There was a second frieze in the inner courtyard where the actual fire altar was. It stood 1.58 meters high, and it showed the life of Telephus. Telephus was the son of Heracles and a king of Mysia in Asia Minor. Bronze and marble statuettes of gods, mythological creatures, teams of horses, and women have been found among the ruins.

The image you're looking at on screen now isn't the original Pergamon Altar but rather a reconstruction of it on display in Berlin. The original site can still be visited in Asia Minor.

Purpose of the Pergamon Altar

Despite its status as a wonder, ancient writers didn't mention the Pergamon Altar much, and never said for whom it was built. However, we can take a good guess. In 228 B.C.E., Attalus I declared his kingdom of Pergamon independent from the Seleucid Empire. Attalus and his son, Eumenes II, would have had the same problems every new kingdom has - trying to establish its credibility.

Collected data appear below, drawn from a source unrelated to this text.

(** * The protocol client (core/client.py)

    [ProtocolClient] over any [PcIoDevice]; the device is part of the client's
    state and [dev m] calls one of its methods.  The clock is outside the
    model: [iterations timeout_ms] is how often the loop of
    [_read_response_frame] runs before a deadline that far away has passed.
    The response bytes are scanned exactly as in FrameReader.v ([extract_one]),
    but in a buffer that does not outlive the call.  The tracing hook
    [trace_bytes] only observes and is left out. *)

Section client.
Context {D : Type} `{PcIoDevice D}.
Context (iterations : Z → nat).

Record ProtocolClient : Type := mkClient {
  pc_device : D;
  pc_default_timeout_ms : Z;
  pc_post_write_delay_ms : Z;
  pc_clear_input_before_request : bool;
  pc_sequence : Z;
  pc_device_info : option DeviceInfo;
}.

Abbreviation PC := (ST ProtocolClient).

Definition pc_set_device (v : D) (c : ProtocolClient) : ProtocolClient :=
  mkClient v (pc_default_timeout_ms c) (pc_post_write_delay_ms c)
    (pc_clear_input_before_request c) (pc_sequence c) (pc_device_info c).
Definition pc_set_sequence (v : Z) (c : ProtocolClient) : ProtocolClient :=
  mkClient (pc_device c) (pc_default_timeout_ms c) (pc_post_write_delay_ms c)
    (pc_clear_input_before_request c) v (pc_device_info c).
Definition pc_set_device_info (v : option DeviceInfo) (c : ProtocolClient) : ProtocolClient :=
  mkClient (pc_device c) (pc_default_timeout_ms c) (pc_post_write_delay_ms c)
    (pc_clear_input_before_request c) (pc_sequence c) v.

(** A method call on [self.device]. *)
Definition dev {A} (m : ST D A) : PC A :=
  λ c, let '(r, d) := m (pc_device c) in (r, pc_set_device d c).

(** The outcome of [m] as a value, for the [try] statements. *)
Definition attempt {A} (m : PC A) : PC (Res A) :=
  λ c, let '(r, c) := m c in (Ok r, c).

Definition ProtocolClient_init (device : D) (default_timeout_ms post_write_delay_ms : Z)
    (clear_input_before_request : bool) : Res ProtocolClient :=
  fail (Err ValueError (Lit "default_timeout_ms must be positive")) when default_timeout_ms <=? 0 ;;
  fail (Err ValueError (Lit "post_write_delay_ms must be non-negative"))
    when post_write_delay_ms <? 0 ;;
  Ok (mkClient device default_timeout_ms post_write_delay_ms clear_input_before_request 0 None).

(** ** Request and response *)

Definition command_name (command : Z) : PyVal :=
  match enum_of (A:=Command.Command_t) command with
  | Some c => VSeq [VStr "Command"; VInt (Command.Command_value c)]
  | None => VInt command
  end.

Definition format_bytes (data : list Z) : PyVal :=
  match data with [] => VStr "<empty>" | _ => VSeq (map VInt data) end.

(** The loop of [_read_response_frame]: its outcome and the bytes received. *)
Fixpoint read_loop (fuel : nat) (max_payload : Z) (buffer raw : list Z) : PC (Res Frame * list Z) :=
  match fuel with
  | O => ret (Raise (Err IoTimeoutError (Lit "response byte read timed out")), raw)
  | S fuel =>
      r <- attempt (dev dev_read_available) ;;
      match r with
      | Raise e => ret (Raise e, raw)
      | Ok [] => read_loop fuel max_payload buffer raw
      | Ok chunk =>
          match extract_one max_payload (buffer ++ chunk) with
          | More buffer | Again buffer => read_loop fuel max_payload buffer (raw ++ chunk)
          | Got frame _ => ret (Ok frame, raw ++ chunk)
          | Throw e _ => ret (Raise e, raw ++ chunk)
          end
      end
  end.

Definition read_response_frame (timeout_ms : Z) : PC (Res Frame * list Z) :=
  if timeout_ms <=? 0
  then ret (Raise (Err ValueError (Lit "timeout_ms must be positive")), []) else
  info <- gets pc_device_info ;;
  let max_payload := match info with Some i => di_max_payload_words i | None => 0xFFFF end in
  read_loop (iterations timeout_ms) max_payload [] [].

Definition response_payload (request response : Frame) : Res (list Z) :=
  let? _ := match validate_response_sequence (fr_sequence request) (fr_sequence response) with
            | Raise e => if isinstance e SequenceMismatchError
                         then Raise (Err ProtocolDecodeError (exn_str e)) else Raise e
            | ok => ok
            end in
  fail (Err ProtocolDecodeError (Lit "response command does not match request"))
    when negb (fr_command response =? fr_command request) ;;
  fail (Err ProtocolDecodeError (Lit "unexpected response packet type"))
    when negb ((fr_packet_type response =? PacketType.RESPONSE)
               || (fr_packet_type response =? PacketType.ERROR_RESPONSE)) ;;
  fail (StatusErr (fr_command response) (fr_status response))
    when negb (fr_status response =? Status.OK) ;;
  fail (Err ProtocolDecodeError (Lit "OK status requires a normal response packet"))
    when negb (fr_packet_type response =? PacketType.RESPONSE) ;;
  Ok (fr_payload response).

Definition pc_transact (command : Z) (payload : list Z) (timeout_ms : option Z) : PC (list Z) :=
  clear <- gets pc_clear_input_before_request ;;
  (if clear then dev dev_clear_input else ret tt) ;;;
  old <- gets pc_sequence ;;
  sequence <- lift (next_sequence old) ;;
  modify (pc_set_sequence sequence) ;;;
  request <- lift (Frame_init PacketType.REQUEST command sequence payload 0 0 PROTOCOL_VERSION) ;;
  request_bytes <- lift (encode_bytes request) ;;
  _ <- dev (dev_write_bytes request_bytes) ;;
  default_timeout <- gets pc_default_timeout_ms ;;
  let timeout := default default_timeout timeout_ms in
  outcome <- read_response_frame timeout ;;
  match outcome with
  | (Ok response, raw) => lift (response_payload request response)
  | (Raise e, raw) =>
      if isinstance e FrameError then raise (Err ProtocolDecodeError (exn_str e)) else
      if isinstance e IoTimeoutError then
        raise (Err IoTimeoutError
          (Fmt "{command} response timed out after {timeout} ms; TX bytes: {}; RX bytes: {}"
             [command_name command; VInt timeout; format_bytes request_bytes; format_bytes raw]))
      else raise e
  end.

The friezes are key to this. The Gigantomachy showed the war between the gods and the Titans. The gods were traditionally the underdogs and only help from some Titans and Haphaestus' weapons helped them win. That would have been a perfect symbol for Pergamon, an undersized kingdom trying to stay independent from the Seleucids.

The inner frieze depicts Telephus, son of the greatest Greek hero Heracles. Telephus' kingdom hadn't been in the same area as Pergamon, but tradition said he built the city. The Pergamon kings might have hoped to get some of his fame and respect by featuring their city's founder.

Despite all of its political uses, and even its artistic quality, it was still just an altar. It was larger and better decorated, so it showed more respect for the gods, but its main purpose would have been animal sacrifices. They were killed in honor of the gods and in the hope of good luck in war, agriculture, trade, and even marriage.